Ainsi donc, nous étions exactement 20 505 155 habitants en 2020. Ni plus, ni moins. Ce n’est pas moi qui le dis ; c’est de l’Institut national de la Statistique et de la Démographie (INSD), fort de son recensement général de la population en 2019. Et à écouter ses experts, malgré le contexte sécuritaire, les 95% du territoire ont été couverts. D’où certainement ce détail à l’unité près dans le décompte. Félicitation à eux et aux intrépides agents recenseurs déployés sur le terrain ! La bonne nouvelle dans toute cette affaire, c’est surtout ce net relèvement de l’espérance de vie (5,2%) des Burkinabè qui a bondi à 64 ans pour les femmes et 60 ans pour les hommes. C’est quand même un bonus dans un pays en proie à l’insécurité. Même si mon voisin d’en face n’a jamais manqué de geindre, se demandant pourquoi les mâles finissent généralement les premiers à bouffer les pissenlits par les racines. Il ne sait pas que les scribouillards n’ont pas réponse à tout.

 

 

Avis donc aux démographes et autres futurs sociologues en manque de sujet de mémoire ou de thèse.
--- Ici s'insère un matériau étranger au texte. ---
(* ===== verification/StorageSpec.v ===== *)
(** * The encrypted event store: theorems

    A failed operation leaves the database as it was; debounced supervisor checkpoints are the
    checkpoints of immediate writes and never go back; saved memories load back; and an
    interrupted schema migration blocks the next one. *)

From stdpp Require Import base gmap strings list sorting pretty.
From S2P Require Automation.
From S2P Require UsageSpec.
From S2P Require Import Prelude Text Contracts Policy TaskGraph Supervisor Plugins Memory MemorySpec MemoryStorage Usage.
From S2P Require Import CoreProjection Storage.

(** ** Computations that keep a relation *)

Section stays.
Context {S E : Type} (R : relation S) `{!PreOrder R}.

Definition stays {A} (m : M S E A) : Prop := ∀ s, R s (m s).2.

Lemma stays_bind {A B} (m : M S E A) (k : A → M S E B) :
  stays m → (∀ a, stays (k a)) → stays (m ≫= k).
Proof.
  intros Hm Hk s. unfold mbind, M_bind. specialize (Hm s). destruct (m s) as [[a|e|] s']; simpl in *; [|done..].
  etrans; [exact Hm|apply Hk].
Qed.
Lemma stays_ret {A} (a : A) : stays (mret a).
Proof. intros s. simpl. reflexivity. Qed.
Lemma stays_get : stays get.
Proof. intros s. simpl. reflexivity. Qed.
Lemma stays_throw {A} (e : E) : stays (throw (A := A) e).
Proof. intros s. simpl. reflexivity. Qed.
Lemma stays_panic {A} : stays (panic (A := A)).
Proof. intros s. simpl. reflexivity. Qed.
Lemma stays_lift {A} (o : outcome E A) : stays (lift o).
Proof. intros s. simpl. reflexivity. Qed.
Lemma stays_reject (b : bool) (e : E) : stays (reject_if b e).
Proof. intros s. destruct b; simpl; reflexivity. Qed.
Lemma stays_modify (f : S → S) : (∀ s, R s (f s)) → stays (modify f).
Proof. intros Hf s. apply Hf. Qed.
End stays.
Toutefois, j’ai ma petite idée là-dessus : on ne peut passer sa petite vie à se faire du mauvais sang pour garantir la popote, à ébranler sérieusement sa prostate, à expérimenter toutes sortes de breuvages et à espérer faire de vieux os. La rançon de la longévité chez l’autre moitié du ciel, c’est qu’il y a moins de garçons à épouser.

 

Mais, contrairement à  ce qu’on pense, il ne s’agit pas seulement de savoir combien d’hommes et de femmes nous sommes. Le recensement général de la population est un outil de développement qui permet à l’Etat de faire dans la prospective, comme estimer le nombre de centres de santé nécessaires dans telle ou telle zone. De ce point de vue, on apprend plein de choses, qui rassurent ou qui interrogent : l’augmentation de l’espérance de vie, la grande proportion des femmes et, surtout, des jeunes. Figurez-vous que les moins de 15 ans représentent 45,3 et ceux de 15 à 34 ans 32,6%. Une bombe à retardement pour bien des politiques.

 

Il est cependant des éléments dans ce recensement dont on se demande véritablement s’ils ont une grande pertinence pour le public. Pour les autorités peut-être que oui. En quoi est-il utile de savoir combien de chrétiens, de musulmans ou d’animistes nous sommes, quelle langue est plus usitée que telle autre ? La preuve, le classement de langues fait déjà polémique. Surtout dans le contexte actuel burkinabè, on n’en a pas besoin. Tout ce qui est propre à nous diviser doit en effet être banni.

 

 Il est vrai que l’appartenance ethnique n’est pas précisée dans ce recensement, mais rappelons que Sankara l’a fait supprimer dans la carte nationale d’identité. On peut penser ce qu’on en veut mais dans des pays auxquels on se réfère, ce n’est pas autorisé. La loi française interdit (depuis 1872 s’il-vous-plait !) de poser la question de religion lors des recensements. Le diable étant dans les détails. La prochaine fois, messieurs et mesdames de l’INSD, couvrez ces informations que je ne saurais voir.

 

Issa K. Barry

 

 

 

(1)«Couvrez ce sein que je ne saurais voir.

 

Par de pareils objets, les âmes sont blessées,

Et cela fait venir de coupables pensées» (Molière, Le Tartuffe)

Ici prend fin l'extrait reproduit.